ASSIGNMENT: The following data has a line with "(** ** JSON values, as" and a line with "JArr l => Ok l". Write out exactly those lines and all the lines between them.

##### MATERIAL FOR THE TASK #####

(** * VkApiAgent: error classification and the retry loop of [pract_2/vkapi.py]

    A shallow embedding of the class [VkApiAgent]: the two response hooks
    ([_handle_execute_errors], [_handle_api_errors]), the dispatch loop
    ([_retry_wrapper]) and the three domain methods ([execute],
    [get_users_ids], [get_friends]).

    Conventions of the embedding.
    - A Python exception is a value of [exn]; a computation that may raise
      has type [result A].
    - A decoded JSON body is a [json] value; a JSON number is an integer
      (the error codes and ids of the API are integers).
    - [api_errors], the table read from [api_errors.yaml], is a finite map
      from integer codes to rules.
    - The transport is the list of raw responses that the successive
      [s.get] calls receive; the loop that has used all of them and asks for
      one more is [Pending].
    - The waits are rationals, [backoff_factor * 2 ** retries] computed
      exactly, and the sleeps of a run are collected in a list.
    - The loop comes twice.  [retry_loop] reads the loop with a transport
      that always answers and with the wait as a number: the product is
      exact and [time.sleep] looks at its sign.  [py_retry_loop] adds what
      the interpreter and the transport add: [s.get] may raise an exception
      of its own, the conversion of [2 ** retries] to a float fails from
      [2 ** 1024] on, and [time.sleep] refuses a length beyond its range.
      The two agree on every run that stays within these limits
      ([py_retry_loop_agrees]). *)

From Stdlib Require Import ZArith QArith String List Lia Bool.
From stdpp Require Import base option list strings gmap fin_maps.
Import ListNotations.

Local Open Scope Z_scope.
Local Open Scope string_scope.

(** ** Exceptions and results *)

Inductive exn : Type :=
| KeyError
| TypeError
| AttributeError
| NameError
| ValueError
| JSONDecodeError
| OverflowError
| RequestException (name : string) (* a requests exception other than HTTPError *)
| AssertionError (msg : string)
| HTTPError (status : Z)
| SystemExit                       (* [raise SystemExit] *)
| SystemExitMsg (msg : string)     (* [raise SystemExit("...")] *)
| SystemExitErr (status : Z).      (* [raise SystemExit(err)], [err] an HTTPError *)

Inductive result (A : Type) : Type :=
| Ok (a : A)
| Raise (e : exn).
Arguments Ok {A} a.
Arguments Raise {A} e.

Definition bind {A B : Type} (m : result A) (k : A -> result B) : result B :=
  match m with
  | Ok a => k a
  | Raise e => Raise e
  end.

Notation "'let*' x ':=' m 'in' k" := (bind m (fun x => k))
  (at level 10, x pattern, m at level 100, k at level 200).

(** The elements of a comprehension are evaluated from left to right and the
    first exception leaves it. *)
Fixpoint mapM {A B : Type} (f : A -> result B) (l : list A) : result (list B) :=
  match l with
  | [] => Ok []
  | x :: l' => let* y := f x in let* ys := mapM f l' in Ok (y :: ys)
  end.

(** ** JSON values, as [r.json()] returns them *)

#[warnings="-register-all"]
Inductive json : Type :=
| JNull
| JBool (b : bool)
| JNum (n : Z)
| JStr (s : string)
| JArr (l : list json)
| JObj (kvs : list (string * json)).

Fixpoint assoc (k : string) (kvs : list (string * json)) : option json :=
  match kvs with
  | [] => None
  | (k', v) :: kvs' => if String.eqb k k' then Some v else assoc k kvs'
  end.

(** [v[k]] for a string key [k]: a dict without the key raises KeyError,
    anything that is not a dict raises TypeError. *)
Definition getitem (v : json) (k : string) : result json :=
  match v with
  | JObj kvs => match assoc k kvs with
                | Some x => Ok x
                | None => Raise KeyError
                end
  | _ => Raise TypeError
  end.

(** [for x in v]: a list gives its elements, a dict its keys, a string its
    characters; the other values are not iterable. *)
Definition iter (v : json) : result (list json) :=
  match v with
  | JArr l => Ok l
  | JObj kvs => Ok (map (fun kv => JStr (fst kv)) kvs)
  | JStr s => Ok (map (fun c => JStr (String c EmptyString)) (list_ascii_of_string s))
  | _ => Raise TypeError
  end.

#####

ANSWER TO THIS PROBLEM:
(** ** JSON values, as [r.json()] returns them *)

#[warnings="-register-all"]
Inductive json : Type :=
| JNull
| JBool (b : bool)
| JNum (n : Z)
| JStr (s : string)
| JArr (l : list json)
| JObj (kvs : list (string * json)).

Fixpoint assoc (k : string) (kvs : list (string * json)) : option json :=
  match kvs with
  | [] => None
  | (k', v) :: kvs' => if String.eqb k k' then Some v else assoc k kvs'
  end.

(** [v[k]] for a string key [k]: a dict without the key raises KeyError,
    anything that is not a dict raises TypeError. *)
Definition getitem (v : json) (k : string) : result json :=
  match v with
  | JObj kvs => match assoc k kvs with
                | Some x => Ok x
                | None => Raise KeyError
                end
  | _ => Raise TypeError
  end.

(** [for x in v]: a list gives its elements, a dict its keys, a string its
    characters; the other values are not iterable. *)
Definition iter (v : json) : result (list json) :=
  match v with
  | JArr l => Ok l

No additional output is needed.